Cooperativas Agro-alimentarias Extremadura ha anunciado hoy que presentará un recurso de alzada ante el Ministerio de Agricultura, Pesca y Alimentación tras la denegación del uso excepcional de varias sustancias activas imprescindibles para el cultivo de tomate para industria, una decisión que pone en riesgo inmediato la campaña 2026.
Cooperativas Agro-alimentarias Extremadura considera que la negativa del Ministerio deja en una situación crítica a uno de los cultivos estratégicos de la región, ya que es líder a nivel nacional, comprometiendo la próxima campaña de tomate para transformación, con más de 1,9 millones de toneladas contratadas y cerca de 21.000 hectáreas que se destinarán a este cultivo.
La denegación de uso de determinadas materias activas impide un control eficaz de plagas y malas hierbas que afectan gravemente al rendimiento del cultivo y a la rentabilidad de los agricultores, sin que existan otras materias activas que sean igualmente eficaces. “De mantenerse esta situación, el tomate para industria puede volverse inviable en Extremadura, puesto que una plaga puede terminar en días con el cultivo, con el consiguiente impacto en cooperativas, industrias transformadoras, empleo rural y economía y medio ambiente regional”, ha explicado el presidente del grupo de trabajo de Tomate para Industria de Cooperativas Agro-alimentarias Extremadura, Juan Francisco Blanco. Blanco ha señalado que Cooperativas Agro-alimentarias Extremadura ha mantenido reuniones con Delegación del Gobierno en Extremadura y con la Dirección General de Sanidad de la Producción Alimentaria del Ministerio de Agricultura para trasladarles la importancia de que el Gobierno autorice estos usos excepcionales. Según ha recordado, Cooperativas Agro-alimentarias Extremadura solicitó, en concreto, el uso excepcional de las sustancias activas Spirotetramat, Metribucina y Metan Sodio, ante la escasez de sustancias autorizadas que resulten eficaces para la lucha contra malas hierbas y plagas que infectan al cultivo de tomate. Sin embargo, el Ministerio de Agricultura no ha autorizado su utilización de las dos primeras y ha puesto condiciones al uso del Metan Sodio que encarecen notablemente su aplicación hasta hacerla económicamente inasumible para muchos productores.
Esta situación puede afectar gravemente a la planificación y desarrollo de la campaña de tomate para industria, teniendo en cuenta que estas materias activas se han utilizado en las anteriores campañas sin ocasionar ningún problema sanitario ni medioambiental y están autorizadas en otros países europeos Por ello, Cooperativas Agro-alimentarias Extremadura considera que la solicitud de este uso excepcional es sensata y argumentada, limitada a donde su uso es imprescindible. “Porque no pedimos carta blanca, sino coherencia. Coherencia con los principios de la propia UE, que aboga por una agricultura sostenible pero también competitiva. No puede ser que se nos exija producir de forma sostenible y que no se nos proporcionen herramientas eficaces para proteger los cultivos”, ha explicado Blanco.

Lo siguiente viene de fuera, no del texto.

(* ===== verification/SessionFacts.v ===== *)
(** A session over a PTY that keeps a trace: its history, its credit, what its
    clients receive, and what reaches the child. *)
From S2P Require Import Prelude Effect Attach Ring Session.

Local Open Scope Z_scope.

(** ** A traced PTY

    Any PTY can be made to record what a session does with it: the bytes it
    was asked to write, the bytes it gave, the sizes it was set to. *)

Inductive PtyEvent : Type :=
| TWrite (bs : list Z)
| TRead (bs : list Z)
| TWinsize (w : Winsize).

#[export] Instance pty_event_eq_dec : EqDecision PtyEvent.
Proof. solve_decision. Defined.

Definition traced_read {P} `{!PtyOps P} (n : Z) (pt : P * list PtyEvent) :=
  let '(r, p) := pty_read n (fst pt) in
  (r, (p, snd pt ++ match r with Ok bs => [TRead bs] | Err _ => [] end)).

#[export] Instance traced_ops {P} `{!PtyOps P} : PtyOps (P * list PtyEvent) := {
  pty_write_all := fun bs pt =>
    let '(r, p) := pty_write_all bs (fst pt) in (r, (p, snd pt ++ [TWrite bs]));
  pty_read := traced_read;
  pty_set_winsize := fun w pt =>
    let '(r, p) := pty_set_winsize w (fst pt) in (r, (p, snd pt ++ [TWinsize w]));
  pty_try_wait := fun pt => let '(r, p) := pty_try_wait (fst pt) in (r, (p, snd pt));
  pty_terminate := fun pt => let '(r, p) := pty_terminate (fst pt) in (r, (p, snd pt));
  pty_fg_cwd := fun pt => pty_fg_cwd (fst pt);
  pty_child_id := fun pt => pty_child_id (fst pt);
}.

#[export] Instance traced_laws {P} `{!PtyOps P, !PtyLaws P} : PtyLaws (P * list PtyEvent).
Proof.
  split. intros n [p tr] bs [p' tr'] Hn. cbn. unfold traced_read. cbn.
  destruct (pty_read n p) as [r q] eqn:E. intros [= -> <- _]. by apply (pty_read_fits n p bs q).
Qed.

Definition reads (tr : list PtyEvent) : list Z :=
  concat (map (fun e => match e with TRead bs => bs | _ => [] end) tr).

Definition data_bytes (fs : list Frame) : list Z :=
  concat (map (fun f => match f with Data bs => bs | _ => [] end) fs).

Lemma reads_app t u : reads (t ++ u) = reads t ++ reads u.
Proof. unfold reads. by rewrite map_app, concat_app. Qed.

Lemma data_bytes_app t u : data_bytes (t ++ u) = data_bytes t ++ data_bytes u.
Proof. unfold data_bytes. by rewrite map_app, concat_app. Qed.

Lemma data_bytes_snoc fs f : is_data f = false -> data_bytes (fs ++ [f]) = data_bytes fs.
Proof. intros H. rewrite data_bytes_app. destruct f; try done; cbn; by rewrite app_nil_r. Qed.

Lemma data_bytes_filter fs : data_bytes (List.filter (fun f => negb (is_data f)) fs) = [].
Proof. induction fs as [|f fs IH]; [done|]. cbn. destruct f; cbn; exact IH. Qed.

(** ** The world of a session: the session and what its clients have seen *)

Section World.
Context {P : Type} `{!PtyOps P, !PtyLaws P}.
Abbreviation S := (Session (P * list PtyEvent)).

Record World := mkWorld {
  sess : S;
  (** frames taken by the writer's connection since it attached *)
  since_attach : list Frame;
  (** terminal bytes taken by clients since the last detach *)
  data_sent : list Z;
  (** bytes read from the PTY for listening clients since the last detach *)
  data_read : list Z;
  granted : Z;
  spent : Z;
}.

Inductive Step : Type :=
| WFrame (now grace : Z) (f : Frame)
| WInput (now now' grace nonce : Z) (bs : list Z)
| WReadable
| WDrain (max : option Z)
| WPoll
| WDetach
| WPop
| WResync
| WReleaseObserver
| WTerminate
| WCheckpoint (rec : StoredCheckpoint)
| WCwd.

Definition step_ok (o : Step) : Prop :=
  match o with
  | WFrame _ _ (Credit n) => u32 n
  | WDrain (Some max) => 0 <= max
  | _ => True
  end.

(** Errors are values; the daemon goes on with the state they leave. *)
Definition run_se {A} (m : SE S A) (w : World) : option World :=
  '(_, s) ← m (sess w); Some (mkWorld s (since_attach w) (data_sent w) (data_read w) (granted w) (spent w)).

Definition with_sess (s : S) (w : World) : World :=
  mkWorld s (since_attach w) (data_sent w) (data_read w) (granted w) (spent w).

Definition fresh_reads (s s' : S) : list Z :=
  drop (length (reads (snd (pty s)))) (reads (snd (pty s'))).

Definition world_step (o : Step) (w : World) : option World :=
  let s := sess w in
  match o with
  | WFrame now grace f =>
      '(_, s') ← on_frame now grace f s;
      let w' := with_sess s' w in
      match f with
      | Attach _ _ _ false =>
          if attached s then Some w'
          else Some (mkWorld s' [] (data_sent w) (data_read w) (granted w) (spent w))
      | Credit n => Some (mkWorld s' (since_attach w) (data_sent w) (data_read w) (granted w + n) (spent w))
      | _ => Some w'
      end
  | WInput now now' grace nonce bs => run_se (input_with_lease now now' grace nonce bs) w
  | WReadable =>
      '(_, s') ← on_pty_readable s;
      let new := fresh_reads s s' in
      Some (mkWorld s' (since_attach w) (data_sent w)
              (if has_listeners s then data_read w ++ new else data_read w)
              (granted w) (spent w + len new))
  | WDrain max => run_se (drain_pty_at_most max) w
  | WPoll => run_se poll_child w
  | WDetach => Some (mkWorld (detach s) [] [] [] 0 0)
  | WPop =>
      let '(f, s') := pop_outbound s in
      match f with
      | None => Some (with_sess s' w)
      | Some f => Some (mkWorld s' (since_attach w ++ [f]) (data_sent w ++ data_bytes [f]) (data_read w)
                          (granted w) (spent w))
      end
  | WResync => Some (with_sess (snd (take_resync_history s)) w)
  | WReleaseObserver => Some (with_sess (release_observer s) w)
  | WTerminate => run_se terminate w
  | WCheckpoint rec => run_se (install_checkpoint rec) w
  | WCwd => run_se cwd w
  end.

Fixpoint world_run (os : list Step) (w : World) : option World :=
  match os with
  | [] => Some w
  | o :: os => w ← world_step o w; world_run os w
  end.

Definition world_new (p : P) (sz : Winsize) (eph : bool) : World :=
  mkWorld (spawn_configured (p, []) sz eph) [] [] [] 0 0.

(** ** The invariant after [k] steps *)

(** What reading, writing and the journal keep. *)
Record history_ok (k : Z) (s : S) : Prop := {
  ho_ring : ring s = ring_of RING_CAP (reads (snd (pty s)));
  ho_reads : len (reads (snd (pty s))) <= READ_BUF * k;
  ho_delivered : bytes_delivered s = len (reads (snd (pty s)));
  ho_seq : 0 <= seq s /\ seq s + len (pending_input s) <= k;
  ho_journal : len (journal s) <= JOURNAL_CAP;
  ho_credit : 0 <= credit s <= u64_max;
  ho_bytes : bytes (reads (snd (pty s)));
}.

(** What clients are owed. *)
Record clients_ok (w : World) : Prop := {
  co_data : data_sent w ++ data_bytes (outbound (sess w)) = data_read w;
  co_credit : spent w + credit (sess w) <= granted w;
  co_exit : forall st, attached (sess w) = true -> child_exit (sess w) = Some st ->
    Exit st ∈ since_attach w ++ outbound (sess w);
}.

Definition MAX_STEPS : Z := 2 ^ 48 - 1.

(** ** Rules for the session's primitives *)

(** A step that reads nothing and tells clients nothing. *)
Record quiet (s s' : S) : Prop := {
  qu_ring : ring s' = ring s;
  qu_delivered : bytes_delivered s' = bytes_delivered s;
  qu_reads : reads (snd (pty s')) = reads (snd (pty s));
  qu_credit : credit s' = credit s;
  qu_outbound : outbound s' = outbound s;
  qu_attach : attach_generation s' = attach_generation s;
  qu_child : child_exit s' = child_exit s;
}.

Cooperativas Agro-alimentarias Extremadura ha exigido al Gobierno coherencia entre la autorización de uso de productos fitosanitarios y la política comercial internacional. “No puede ser que alimentos producidos con prácticas prohibidas en Europa entre sin control en nuestros mercados, ni que desde Bruselas se autorice un producto en un país y se prohíba en otro. Esta doble vara de medir nos deja fuera de juego”, ha agregado el presidente del grupo de trabajo de Tomate para Industria de Cooperativas Agro-alimentarias Extremadura, recordando el compromiso de agricultores y ganaderos cooperativistas con el uso responsable de fitosanitarios. “Agricultores y ganaderos estamos centrando esfuerzos en reducir riesgos; pero una cosa es reducir y otra muy distinta es renunciar. Sin soluciones técnicas, lo que se reduce no son los riesgos, sino los rendimientos y, con ello, el cultivo desaparece”, ha señalado.
Finalmente, desde Cooperativas Agro-alimentarias Extremadura se ha insistido en la necesidad de escuchar al sector agrario y que se plasme en decisiones y políticas firmes que protejan su futuro, abogando así por una revisión por parte del Ministerio de la decisión adoptada.
El recurso de alzada, previsto en la legislación administrativa como paso previo a la vía contencioso-administrativa, solicita que el órgano superior revise la resolución y autorice los usos excepcionales solicitados ante la ausencia de alternativas realmente eficaces.